Stored data entries
(** C4 (code bug): editorReadKey loops while read returns one byte, so a single
    input step reads until a read returns no byte; it returns the last byte
    read before the timeout.  Evaluated at three inputs: 'a' then a timeout
    takes two reads; Ctrl-Q, 'a', timeout takes three reads and the Ctrl-Q
    never reaches the dispatch; a read error (-1, EIO) is not reported and
    the indeterminate [c] is returned. *)
Theorem editorReadKey_inverted_loop :
  (fst (editorReadKey (fresh None [] [RByte 97; RTimeout])) = Ret 97 /\
   reads (trace (snd (editorReadKey (fresh None [] [RByte 97; RTimeout]))))
     = [ERead (RByte 97); ERead RTimeout]) /\
  (fst (editorProcessKeypress (fresh None [] [RByte 17; RByte 97; RTimeout])) = Ret tt /\
   reads (trace (snd (editorProcessKeypress (fresh None [] [RByte 17; RByte 97; RTimeout]))))
     = [ERead (RByte 17); ERead (RByte 97); ERead RTimeout]) /\
  fst (editorReadKey (fresh None [] [RErr 5])) = Ret (garbage (fresh None [] [RErr 5])).
Proof. vm_compute. repeat split. Qed.

(** C5 (code bug): one render cycle writes "\x1b[2j" (lowercase j, not the
    erase-display sequence ESC[2J that the quit path writes), then ESC[H,
    then one "~\r\n" per screen row, then ESC[H. *)
Theorem editorRefreshScreen_output st :
  fst (editorRefreshScreen st) = Ret tt /\
  trace (snd (editorRefreshScreen st)) =
    trace st ++ [EWrite STDOUT_FILENO clear_2j; EWrite STDOUT_FILENO home_H]
      ++ repeat (EWrite STDOUT_FILENO row_marker) (Z.to_nat (screenrows st))
      ++ [EWrite STDOUT_FILENO home_H] /\
  clear_2j <> clear_2J.
Proof.
  cbv beta iota delta [editorRefreshScreen editorDrawRows bind write].
  set (st1 := log (log st (EWrite STDOUT_FILENO clear_2j)) (EWrite STDOUT_FILENO home_H)).
  assert (Hr : screenrows st1 = screenrows st) by reflexivity.
  destruct (drawRows_loop_eq (Z.to_nat (screenrows st1)) st1) as (H1 & H2 & _).
  destruct (drawRows_loop (Z.to_nat (screenrows st1)) st1) as [r st2]. simpl in H1, H2.
  subst r. simpl. rewrite H2. try rewrite Hr. subst st1. simpl.
  split; [reflexivity|]. split.
  - repeat rewrite <- app_assoc. reflexivity.
  - unfold clear_2j, clear_2J. discriminate.
Qed.

(** C6: the key returned by editorReadKey (a byte 0x00..0xFF stored in a
    signed char) is compared with CTRL_KEY('q') = 0x11: for 0x11 the process
    writes ESC[2J and ESC[H and calls exit(0); for every other byte the step
    returns with the state editorReadKey left, so the loop goes on. *)
Theorem processKeypress_dispatch st c st1 :
  editorReadKey st = (Ret c, st1) ->
  0 <= c < 256 ->
  editorProcessKeypress st =
    if c =? 17
    then (Exit 0, log (log st1 (EWrite STDOUT_FILENO clear_2J)) (EWrite STDOUT_FILENO home_H))
    else (Ret tt, st1).
Proof.
  intros Hk Hc. unfold editorProcessKeypress.
  rewrite (bind_Ret editorReadKey (fun c => processKey c) st c st1 Hk).
  unfold processKey, to_char.
  replace (CTRL_KEY 113) with 17 by reflexivity.
  destruct (Z.leb_spec 128 c).
  - replace (c - 256 =? 17) with false by (symmetry; apply Z.eqb_neq; lia).
    replace (c =? 17) with false by (symmetry; apply Z.eqb_neq; lia).
    reflexivity.
  - destruct (c =? 17); reflexivity.
Qed.

Lemma processKeypress_dispatch_witness :
  fst (editorReadKey (fresh None [] [RByte 17])) = Ret 17 /\
  editorProcessKeypress (fresh None [] [RByte 17]) =
    (Exit 0, log (log (snd (editorReadKey (fresh None [] [RByte 17])))
                    (EWrite STDOUT_FILENO clear_2J)) (EWrite STDOUT_FILENO home_H)).
Proof.
  split; [vm_compute; reflexivity|].
  apply (processKeypress_dispatch (fresh None [] [RByte 17]) 17); [vm_compute; reflexivity|lia].
Defined.

Lemma nth_array_set_same l i v d :
  (i < List.length l)%nat -> nth i (array_set l i v) d = v.
Proof.
  revert i. induction l as [|h t IH]; intros i Hi; simpl in *; [lia|].
  destruct i; simpl; [reflexivity|]. apply IH. lia.
Qed.

Lemma nth_array_set_other l i j v d :
  i <> j -> nth j (array_set l i v) d = nth j l d.
Proof.
  revert i j. induction l as [|h t IH]; intros i j Hij; simpl; [destruct j; reflexivity|].
  destruct i, j; simpl; try reflexivity; [congruence|]. apply IH. congruence.
Qed.

Lemma length_array_set l i v : List.length (array_set l i v) = List.length l.
Proof.
  revert i. induction l as [|h t IH]; intros i; simpl; [reflexivity|].
  destruct i; simpl; [reflexivity|]. rewrite IH. reflexivity.
Qed.

Lemma testbit_land_u32_lnot x mask n :
  0 <= x < 2 ^ 32 -> 0 <= n ->
  Z.testbit (Z.land x (u32 (Z.lnot mask))) n = Z.testbit x n && negb (Z.testbit mask n).
Proof.
  intros Hx Hn. unfold u32. rewrite Z.land_spec.
  destruct (Z.ltb_spec n 32).
  - rewrite Z.mod_pow2_bits_low by lia. rewrite Z.lnot_spec by lia. reflexivity.
  - rewrite (Z.mod_pow2_bits_high (Z.lnot mask)) by lia.
    rewrite <- (Z.mod_small x (2 ^ 32)) by lia.
    rewrite Z.mod_pow2_bits_high by lia. reflexivity.
Qed.

(** C7: the raw attributes keep every bit of the original flags except that
    BRKINT, ICRNL, INPCK, ISTRIP, IXON (input), OPOST (output) and ECHO,
    ICANON, IEXTEN, ISIG (local) are cleared and CS8 is set; c_cc[VMIN]
    becomes 0 and c_cc[VTIME] becomes 1 (tenths of a second), every other
    control character, c_line and both speeds are unchanged. *)
Theorem make_raw_flags t :
  0 <= c_iflag t < 2 ^ 32 -> 0 <= c_oflag t < 2 ^ 32 -> 0 <= c_lflag t < 2 ^ 32 ->
  List.length (c_cc t) = NCCS ->
  let r := make_raw t in
  (forall n, 0 <= n ->
     Z.testbit (c_iflag r) n =
       Z.testbit (c_iflag t) n &&
       negb (Z.testbit BRKINT n || Z.testbit ICRNL n || Z.testbit INPCK n ||
             Z.testbit ISTRIP n || Z.testbit IXON n) /\
     Z.testbit (c_oflag r) n = Z.testbit (c_oflag t) n && negb (Z.testbit OPOST n) /\
     Z.testbit (c_lflag r) n =
       Z.testbit (c_lflag t) n &&
       negb (Z.testbit ECHO n || Z.testbit ICANON n || Z.testbit IEXTEN n ||
             Z.testbit ISIG n) /\
     Z.testbit (c_cflag r) n = Z.testbit (c_cflag t) n || Z.testbit CS8 n) /\
  nth VMIN (c_cc r) 0 = 0 /\ nth VTIME (c_cc r) 0 = 1 /\
  (forall i, i <> VMIN -> i <> VTIME -> nth i (c_cc r) 0 = nth i (c_cc t) 0) /\
  List.length (c_cc r) = NCCS /\
  c_line r = c_line t /\ c_ispeed r = c_ispeed t /\ c_ospeed r = c_ospeed t.
Proof.
  intros Hi Ho Hl Hcc r. subst r. unfold make_raw.
  cbn [c_iflag c_oflag c_cflag c_lflag c_line c_cc c_ispeed c_ospeed].
  split; [|split; [|split; [|split; [|split]]]].
  - intros n Hn.
    rewrite !testbit_land_u32_lnot by assumption.
    rewrite Z.lor_spec. repeat rewrite Z.lor_spec. repeat rewrite orb_assoc.
    repeat split; reflexivity.
  - rewrite nth_array_set_other by (unfold VMIN, VTIME; lia).
    apply nth_array_set_same. rewrite Hcc. unfold VMIN, NCCS. lia.
  - apply nth_array_set_same. rewrite length_array_set, Hcc. unfold VTIME, NCCS. lia.
  - intros i H1 H2. rewrite !nth_array_set_other by congruence. reflexivity.
  - rewrite !length_array_set. exact Hcc.
  - auto.
Qed.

WORK REQUEST
Lines holding the word "symmetry" in the entries above are the ones to pull out. Copy them all.

ANSWER
  - replace (c - 256 =? 17) with false by (symmetry; apply Z.eqb_neq; lia).
    replace (c =? 17) with false by (symmetry; apply Z.eqb_neq; lia).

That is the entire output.